Data quality rules close that gap. They define what every dataset is expected to contain, when it is allowed to update, which numeric values count as plausible, and how the system should respond when any of those expectations is violated. They are the reason the same KPI returns the same number across Finance, Operations, and the executive team on a Monday morning, even when the underlying systems have changed during the week.
What follows is the rule set mid-market teams adopted across Power BI Fabric and Amazon Quick Suite in 2025 — what each rule catches, where the trade-offs sit, and how the rule set differs by platform and team size.
Updated in June, 2026
What data quality rules cover — and where governance takes over
Data quality rules define what a dataset must look like to be usable. Governance defines who is responsible for keeping it that way. The two are often discussed together because they overlap in practice, but the failure modes they prevent are different. A schema validation rule catches a renamed column at 3am before the morning dashboard breaks. A governance practice — a named dataset owner, a documented release process, a change request workflow — makes sure someone is on call when the rule fires and that the response is coordinated across teams.
This distinction matters because most BI maturity work in 2025 happened on both sides at once, and the rule layer is the part that runs automatically. A rule is something a refresh pipeline can evaluate without a human in the loop: a check on column names, a comparison against a control total, an expected row count, an alert when freshness slips past its window. Governance is the part humans handle: deciding which rules to write, which thresholds to set, and how the team responds when one fails.
For the governance side of the same problem — ownership, data contracts, release notes, and lineage as organisational practice — see lightweight data governance for BI. This article stays at the rule layer.

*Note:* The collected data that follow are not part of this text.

(* ===== verification/ApiRules.v ===== *)
(** * The HTTP API: what a request may do

    The outcomes of an exchange, the rules for the steps the handlers share, and one
    specification per handler. *)

From stdpp Require Import base gmap sets list strings fin_maps relations.
From Stdlib Require Import Lia.
From S2P Require Import Prelude Msp Model Database Orm Store Strconv Allocator AllocatorRemoval AllocatorAdd AllocatorSpec.
From S2P Require Import Api ApiServer ApiHandlers ApiInvariant ProblemManager.

Open Scope Z_scope.
Set Warnings "-clear-no-such-hyp".

(** The proofs below run the handlers step by step. *)
#[global] Arguments wp : simpl never.
#[global] Arguments masterapi.changeToReplicaSetAllowed : simpl never.
#[global] Arguments IsIntegrityConstraintViolation : simpl never.

(** A request arrives: no transaction is open, nothing is answered. *)
Definition arrival (d : db) (c : conn) : exchange := mkExchange d c false None [].

(** The database between requests. *)
Record sound (d : db) : Prop := {
  sound_consistent : consistent d;
  sound_keys : foreign_keys d
}.

(** What [CompileMongodLayout] makes of a database. *)
Definition allocated (has_bus : bool) (d d' : db) : Prop :=
  ∃ d1 d2 unsat ms, compiled has_bus d d1 d2 d' unsat ms.

Lemma allocated_consistent has_bus d d' : allocated has_bus d d' → consistent d → consistent d'.
Proof. intros (d1 & d2 & unsat & ms & Hrun) Hd. by eapply compiled_consistent. Qed.

(** The two ways a handler that changes something ends: nothing is committed and the
    client is told so, or its change [P], completed by [finish], is committed and the
    client is told 200. *)
Inductive settled (finish : db → db → Prop) (P : db → Prop) (d : db) (x' : exchange) : Prop :=
  | settled_refused : ex_committed x' = d → final_status x' ≠ 200 → settled finish P d x'
  | settled_done d1 : P d1 → consistent d1 → finish d1 (ex_committed x') → foreign_keys (ex_committed x') →
      final_status x' = 200 → settled finish P d x'.

Lemma settled_mono finish (P P' : db → Prop) d x' : (∀ d1, P d1 → P' d1) → settled finish P d x' → settled finish P' d x'.
Proof. intros HP [? ?|d1 ? ? ? ? ?]; [by apply settled_refused|by apply (settled_done _ _ _ _ d1); [apply HP|..]]. Qed.

Lemma settled_sound has_bus P d x' : sound d → settled (allocated has_bus) P d x' → sound (ex_committed x').
Proof. intros Hd [-> _|d1 _ Hd1 Hrun Hk _]; [done|]. split; [by eapply allocated_consistent|done]. Qed.

(** A panic leaves what is committed alone. *)
Abbreviation aborted d := (λ (_ : goval) x', ex_committed x' = d).

Section rules.
Context `{ENG : Engine} `{ORM : Gorm} `{API : GormStore} (has_bus : bool).
Implicit Types (x : exchange).

Lemma wp_answer code o (Q : unit → exchange → Prop) E x :
  Q tt (mkExchange (ex_committed x) (ex_tx x) (ex_open x) (Some (default code (ex_status x))) (ex_body x ++ [o])) →
  wp (answer code o) Q E x.
Proof. done. Qed.

Lemma wp_write o (Q : unit → exchange → Prop) E x :
  Q tt (mkExchange (ex_committed x) (ex_tx x) (ex_open x) (Some (default 200 (ex_status x))) (ex_body x ++ [o])) →
  wp (write o) Q E x.
Proof. done. Qed.

Lemma wp_WriteHeader code (Q : unit → exchange → Prop) E x :
  Q tt (mkExchange (ex_committed x) (ex_tx x) (ex_open x) (Some (default code (ex_status x))) (ex_body x)) →
  wp (WriteHeader code) Q E x.
Proof. done. Qed.

Lemma wp_Begin (Q : unit → exchange → Prop) E x :
  Q tt (mkExchange (ex_committed x) (with_db (ex_committed x) (ex_tx x)) true (ex_status x) (ex_body x)) → wp Begin Q E x.
Proof. done. Qed.

Lemma wp_end_tx (Q : unit → exchange → Prop) E x :
  ex_open x = true →
  Q tt (mkExchange (ex_committed x) (with_db (ex_committed x) (ex_tx x)) false (ex_status x) (ex_body x)) → wp end_tx Q E x.
Proof. intros Hopen HQ. unfold end_tx, wp, mbind, gom_bind, Rollback. by rewrite Hopen. Qed.

Lemma wp_run_tx {A} (m : GoM conn A) Q E x :
  wp m (λ a c, Q a (set_tx c x)) (λ v c, E v (set_tx c x)) (ex_tx x) → wp (run_tx m) Q E x.
Proof. apply wp_in_part. Qed.

Lemma wp_CompileMongodLayout c Q E :
  db_ok (cdb c) → (∀ c', allocated has_bus (cdb c) (cdb c') → Q None c') → (∀ v c', E v c') →
  wp (CompileMongodLayout has_bus) Q E c.
Proof.
  intros Hok HQ HE. pose proof (compileBody_spec True ltac:(done) has_bus c Hok ltac:(done)) as Hbody.
  unfold wp, CompileMongodLayout in *. destruct (compileBody has_bus c) as [c' [res|v|]]; [| |done].
  - destruct Hbody as (-> & d1 & d2 & unsat & ms & _ & Hrun). apply HQ. by exists d1, d2, unsat, ms.
  - destruct Hbody as [_ (e & ->)]. unfold deferred_recover.
    rewrite decide_False by done. rewrite decide_False by done. apply HE.
Qed.

Lemma wp_attemptClusterAllocator x Q E :
  db_ok (cdb (ex_tx x)) →
  (∀ c', allocated has_bus (cdb (ex_tx x)) (cdb c') → Q None (set_tx c' x)) → (∀ v c', E v (set_tx c' x)) →
  wp (attemptClusterAllocator has_bus) Q E x.
Proof.
  intros Hok HQ HE. unfold attemptClusterAllocator. wp_step. apply wp_run_tx, wp_CompileMongodLayout; [done| |done].
  intros c' Hrun. wp_step. by apply HQ.
Qed.

(** [attemptCommit] publishes the transaction or answers 500. *)
Lemma wp_attemptCommit x Q E :
  ex_open x = true →
  (∀ c', foreign_keys (cdb (ex_tx x)) → Q None (mkExchange (cdb (ex_tx x)) c' false (ex_status x) (ex_body x))) →
  (∀ e c' body, Q (Some e) (mkExchange (ex_committed x) c' false (Some (default 500 (ex_status x))) body)) →
  wp attemptCommit Q E x.
Proof.
  intros Hopen HQ HF. unfold attemptCommit, wp, mbind, gom_bind, Commit. rewrite Hopen.
  destruct (eng_fault _); [apply HF|]. destruct (decide _); [by apply HQ|apply HF].
Qed.

Lemma wp_allocate_and_commit d c body :
  consistent (cdb c) →
  wp (allocate_and_commit has_bus) (λ _ x', settled (allocated has_bus) (eq (cdb c)) d x') (aborted d)
    (mkExchange d c true None body).
Proof.
  intros Hc. unfold allocate_and_commit. wp_step. apply wp_attemptClusterAllocator; [apply Hc| |done].
  intros c' Hrun. wp_step. apply wp_attemptCommit; [done| |].
  - intros c2 Hk. wp_step. by apply (settled_done _ _ _ _ (cdb c)).
  - intros e c2 body'. wp_step. by apply settled_refused.
Qed.

(** The database after a [Delete], and the number of rows it reports. *)
Definition deleted {R} `{Deletable R} (id : Z) (d : db) : db :=
  if decide (id = 0) then foldr delete_row d (table_keys (R := R) d) else delete_row id d.

Lemma wp_orm_delete {R} `{Deletable R} id Q E c :
  (∀ rows, (rows ≠ 0 → id ≠ 0 → is_Some (table (R := R) (cdb c) !! id)) →
     Q (rows, None) (with_db (deleted (R := R) id (cdb c)) c)) →
  (∀ e, Q (0, Some e) (tick c)) →
  wp (orm_delete R id) Q E c.
Proof.
  intros HQ HF. unfold wp, orm_delete. pose proof (gorm_delete_law (R := R) (cstmts c) (cdb c) id) as Hlaw.
  destruct (gorm_delete _ _ _) as [d' [rows [e|]]]; [destruct Hlaw as [-> ->]; apply HF|].
  revert Hlaw HQ. unfold deleted. case_decide as Hid.
  - intros [-> ->] HQ. by apply HQ.
  - intros [-> ->] HQ. apply HQ. by case_decide.
Qed.
End rules.

(** One step of a handler, and a branch that ends by refusing the request. *)
Ltac api_step :=
  first [ wp_step | apply wp_answer | apply wp_write | apply wp_WriteHeader | apply wp_Begin
        | apply wp_end_tx; [reflexivity|] | apply wp_run_tx ].
Ltac refused :=
  unfold answer_error, cannot_parse, bad_request, bad_id;
  repeat first [ wp_step | apply wp_answer | apply wp_write | apply wp_WriteHeader | apply wp_end_tx; [reflexivity|] ];
  apply settled_refused; [done|unfold final_status; simpl; repeat case_match; done].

bi-data-quality-rules-gate-map
BI data quality rules work as validation gates before the dashboard layer: they catch schema drift, stale refreshes, invalid values, broken identifiers, reference mismatches, and aggregation drift.
Schema validation rules: catching upstream changes before refresh
Schema validation rules check that the dataset arriving from an upstream system still matches the structure the BI layer was built against. Without these checks, the most common silent failure pattern looks like this: a developer renames customer_id to cust_id in the source ERP, the nightly extract picks up the rename without complaint, and the next morning every dashboard that joined on customer ID returns wrong totals — without throwing a single error in the refresh log.
Mid-market teams in 2025 converged on a small set of checks that run before the data lands in the semantic model:
- Column removal — any expected column missing from the incoming dataset.
- Column rename or relocation — the same name appearing in a different position, or the same position carrying a different name.
- Type modification — a date arriving as text, a decimal arriving with reduced precision, a boolean arriving as a 0/1 integer.
- Cardinality shift — an unexpected spike or collapse in distinct values for a key field, which often signals a semantic change upstream rather than a structural one.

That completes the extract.